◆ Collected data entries
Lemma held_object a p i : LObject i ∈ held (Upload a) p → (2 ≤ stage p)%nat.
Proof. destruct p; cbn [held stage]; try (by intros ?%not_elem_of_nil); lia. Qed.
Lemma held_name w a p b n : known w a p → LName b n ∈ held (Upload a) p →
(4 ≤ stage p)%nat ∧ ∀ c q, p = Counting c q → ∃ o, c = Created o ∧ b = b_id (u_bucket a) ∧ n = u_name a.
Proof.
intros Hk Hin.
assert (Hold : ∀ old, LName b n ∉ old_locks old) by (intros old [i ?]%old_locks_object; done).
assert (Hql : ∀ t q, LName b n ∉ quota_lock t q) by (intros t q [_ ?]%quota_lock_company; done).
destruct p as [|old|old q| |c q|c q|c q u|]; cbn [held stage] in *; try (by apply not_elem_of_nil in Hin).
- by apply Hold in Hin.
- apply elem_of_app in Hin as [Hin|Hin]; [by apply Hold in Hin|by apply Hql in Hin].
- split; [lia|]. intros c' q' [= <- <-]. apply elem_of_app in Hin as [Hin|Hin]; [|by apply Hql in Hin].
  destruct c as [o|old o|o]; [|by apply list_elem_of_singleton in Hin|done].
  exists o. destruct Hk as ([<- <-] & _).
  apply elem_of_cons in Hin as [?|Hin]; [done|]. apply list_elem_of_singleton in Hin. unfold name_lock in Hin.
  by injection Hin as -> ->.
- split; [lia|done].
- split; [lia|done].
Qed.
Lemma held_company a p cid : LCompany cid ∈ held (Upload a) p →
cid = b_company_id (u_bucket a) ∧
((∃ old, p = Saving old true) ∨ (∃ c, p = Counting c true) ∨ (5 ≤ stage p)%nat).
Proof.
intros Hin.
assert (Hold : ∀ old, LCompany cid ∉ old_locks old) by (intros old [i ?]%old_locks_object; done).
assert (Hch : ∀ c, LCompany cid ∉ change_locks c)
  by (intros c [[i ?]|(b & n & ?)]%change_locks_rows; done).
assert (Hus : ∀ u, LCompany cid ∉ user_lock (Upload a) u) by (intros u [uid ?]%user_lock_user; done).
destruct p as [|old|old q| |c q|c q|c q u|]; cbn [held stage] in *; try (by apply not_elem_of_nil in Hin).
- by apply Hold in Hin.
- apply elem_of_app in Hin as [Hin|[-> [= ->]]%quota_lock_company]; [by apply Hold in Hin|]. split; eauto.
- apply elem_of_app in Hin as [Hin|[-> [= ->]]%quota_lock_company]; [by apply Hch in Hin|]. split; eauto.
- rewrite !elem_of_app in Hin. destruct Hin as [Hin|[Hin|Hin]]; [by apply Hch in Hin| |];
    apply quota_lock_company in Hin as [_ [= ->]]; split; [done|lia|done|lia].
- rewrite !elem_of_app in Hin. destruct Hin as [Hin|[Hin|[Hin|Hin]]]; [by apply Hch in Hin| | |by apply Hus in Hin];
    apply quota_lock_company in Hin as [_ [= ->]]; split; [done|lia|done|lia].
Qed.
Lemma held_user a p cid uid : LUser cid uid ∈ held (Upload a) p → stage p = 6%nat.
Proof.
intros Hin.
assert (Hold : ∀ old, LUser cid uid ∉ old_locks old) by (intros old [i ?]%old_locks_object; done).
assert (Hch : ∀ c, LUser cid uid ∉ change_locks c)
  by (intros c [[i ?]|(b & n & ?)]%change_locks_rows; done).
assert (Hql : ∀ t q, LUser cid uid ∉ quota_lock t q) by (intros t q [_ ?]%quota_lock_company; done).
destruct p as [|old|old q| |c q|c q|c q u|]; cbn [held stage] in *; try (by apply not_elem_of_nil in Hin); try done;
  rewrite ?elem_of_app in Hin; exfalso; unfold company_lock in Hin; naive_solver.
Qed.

==

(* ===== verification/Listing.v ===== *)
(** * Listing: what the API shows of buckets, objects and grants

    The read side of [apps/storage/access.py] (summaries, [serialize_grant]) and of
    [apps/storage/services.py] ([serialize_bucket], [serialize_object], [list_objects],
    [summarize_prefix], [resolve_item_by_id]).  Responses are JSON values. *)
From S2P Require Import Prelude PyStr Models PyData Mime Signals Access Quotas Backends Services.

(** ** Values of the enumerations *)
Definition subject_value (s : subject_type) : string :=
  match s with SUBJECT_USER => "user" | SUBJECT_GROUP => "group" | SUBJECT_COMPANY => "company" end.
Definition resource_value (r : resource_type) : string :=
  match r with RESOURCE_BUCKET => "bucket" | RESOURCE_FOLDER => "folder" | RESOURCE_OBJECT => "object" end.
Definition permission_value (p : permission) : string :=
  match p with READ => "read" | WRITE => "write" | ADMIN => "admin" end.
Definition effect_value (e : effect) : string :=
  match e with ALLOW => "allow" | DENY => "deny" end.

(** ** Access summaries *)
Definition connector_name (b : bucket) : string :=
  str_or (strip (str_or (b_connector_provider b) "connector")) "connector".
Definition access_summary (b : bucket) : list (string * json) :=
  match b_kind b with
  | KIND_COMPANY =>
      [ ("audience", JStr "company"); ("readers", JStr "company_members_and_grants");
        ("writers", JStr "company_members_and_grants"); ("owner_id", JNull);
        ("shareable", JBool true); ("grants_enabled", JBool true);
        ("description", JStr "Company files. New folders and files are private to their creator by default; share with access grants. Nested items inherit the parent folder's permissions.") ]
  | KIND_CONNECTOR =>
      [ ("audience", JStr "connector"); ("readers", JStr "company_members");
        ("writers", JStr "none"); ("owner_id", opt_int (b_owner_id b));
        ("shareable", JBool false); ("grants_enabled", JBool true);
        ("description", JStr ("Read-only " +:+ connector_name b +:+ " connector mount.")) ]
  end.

--

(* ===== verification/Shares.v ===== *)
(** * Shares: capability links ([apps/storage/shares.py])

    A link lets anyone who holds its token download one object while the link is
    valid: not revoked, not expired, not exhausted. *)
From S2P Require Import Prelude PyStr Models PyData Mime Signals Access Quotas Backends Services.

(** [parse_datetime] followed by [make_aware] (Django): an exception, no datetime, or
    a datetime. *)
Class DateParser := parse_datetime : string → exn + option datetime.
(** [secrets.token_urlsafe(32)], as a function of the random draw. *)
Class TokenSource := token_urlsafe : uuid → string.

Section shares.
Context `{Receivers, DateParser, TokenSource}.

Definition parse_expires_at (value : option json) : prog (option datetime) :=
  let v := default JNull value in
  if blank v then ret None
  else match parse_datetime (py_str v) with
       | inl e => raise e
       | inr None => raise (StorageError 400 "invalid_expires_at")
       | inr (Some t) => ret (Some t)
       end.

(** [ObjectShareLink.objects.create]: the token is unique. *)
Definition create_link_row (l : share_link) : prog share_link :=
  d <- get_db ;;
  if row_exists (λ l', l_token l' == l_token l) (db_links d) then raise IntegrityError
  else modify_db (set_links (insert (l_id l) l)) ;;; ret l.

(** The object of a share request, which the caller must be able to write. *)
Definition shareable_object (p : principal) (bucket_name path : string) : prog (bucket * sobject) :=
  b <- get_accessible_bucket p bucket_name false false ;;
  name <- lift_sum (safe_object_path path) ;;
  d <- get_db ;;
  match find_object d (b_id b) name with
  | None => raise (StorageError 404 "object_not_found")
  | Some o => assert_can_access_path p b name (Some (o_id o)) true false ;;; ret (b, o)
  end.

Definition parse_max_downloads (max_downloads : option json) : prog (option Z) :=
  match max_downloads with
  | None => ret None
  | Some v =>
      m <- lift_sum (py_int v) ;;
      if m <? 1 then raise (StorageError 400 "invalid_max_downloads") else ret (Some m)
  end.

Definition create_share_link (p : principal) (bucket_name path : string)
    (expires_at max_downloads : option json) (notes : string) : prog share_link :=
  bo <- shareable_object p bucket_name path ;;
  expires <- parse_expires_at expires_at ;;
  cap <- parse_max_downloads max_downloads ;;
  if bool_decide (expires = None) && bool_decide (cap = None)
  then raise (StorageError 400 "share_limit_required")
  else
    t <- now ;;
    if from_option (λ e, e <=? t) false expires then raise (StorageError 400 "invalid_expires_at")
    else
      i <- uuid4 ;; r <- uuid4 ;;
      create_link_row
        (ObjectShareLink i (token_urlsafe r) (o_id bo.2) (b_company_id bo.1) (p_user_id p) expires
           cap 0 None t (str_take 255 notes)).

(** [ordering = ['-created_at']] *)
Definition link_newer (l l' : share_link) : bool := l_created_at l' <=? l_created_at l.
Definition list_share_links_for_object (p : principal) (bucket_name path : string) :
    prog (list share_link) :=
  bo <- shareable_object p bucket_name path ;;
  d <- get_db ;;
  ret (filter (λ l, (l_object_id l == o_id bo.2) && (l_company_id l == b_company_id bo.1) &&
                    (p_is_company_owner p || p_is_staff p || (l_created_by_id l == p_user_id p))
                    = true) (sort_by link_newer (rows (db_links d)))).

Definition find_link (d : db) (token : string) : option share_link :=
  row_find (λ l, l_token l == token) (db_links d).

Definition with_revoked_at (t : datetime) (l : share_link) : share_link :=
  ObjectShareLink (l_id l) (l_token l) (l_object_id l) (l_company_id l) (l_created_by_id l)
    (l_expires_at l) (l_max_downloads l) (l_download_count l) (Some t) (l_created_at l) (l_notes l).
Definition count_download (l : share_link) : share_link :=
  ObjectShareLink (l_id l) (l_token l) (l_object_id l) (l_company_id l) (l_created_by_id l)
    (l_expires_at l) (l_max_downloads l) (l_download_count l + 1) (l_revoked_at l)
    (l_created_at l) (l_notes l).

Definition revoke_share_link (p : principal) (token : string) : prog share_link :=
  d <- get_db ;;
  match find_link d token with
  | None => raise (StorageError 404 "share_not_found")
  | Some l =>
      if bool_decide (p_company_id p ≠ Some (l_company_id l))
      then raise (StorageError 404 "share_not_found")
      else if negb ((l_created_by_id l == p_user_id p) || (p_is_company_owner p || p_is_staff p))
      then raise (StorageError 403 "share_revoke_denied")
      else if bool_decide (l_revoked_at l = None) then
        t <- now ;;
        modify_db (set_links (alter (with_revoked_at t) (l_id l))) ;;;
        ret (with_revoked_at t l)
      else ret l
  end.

◆ Exercise description
Lines holding the word "LUser": say how many there are in the data, and nothing more.

◆ Solution
4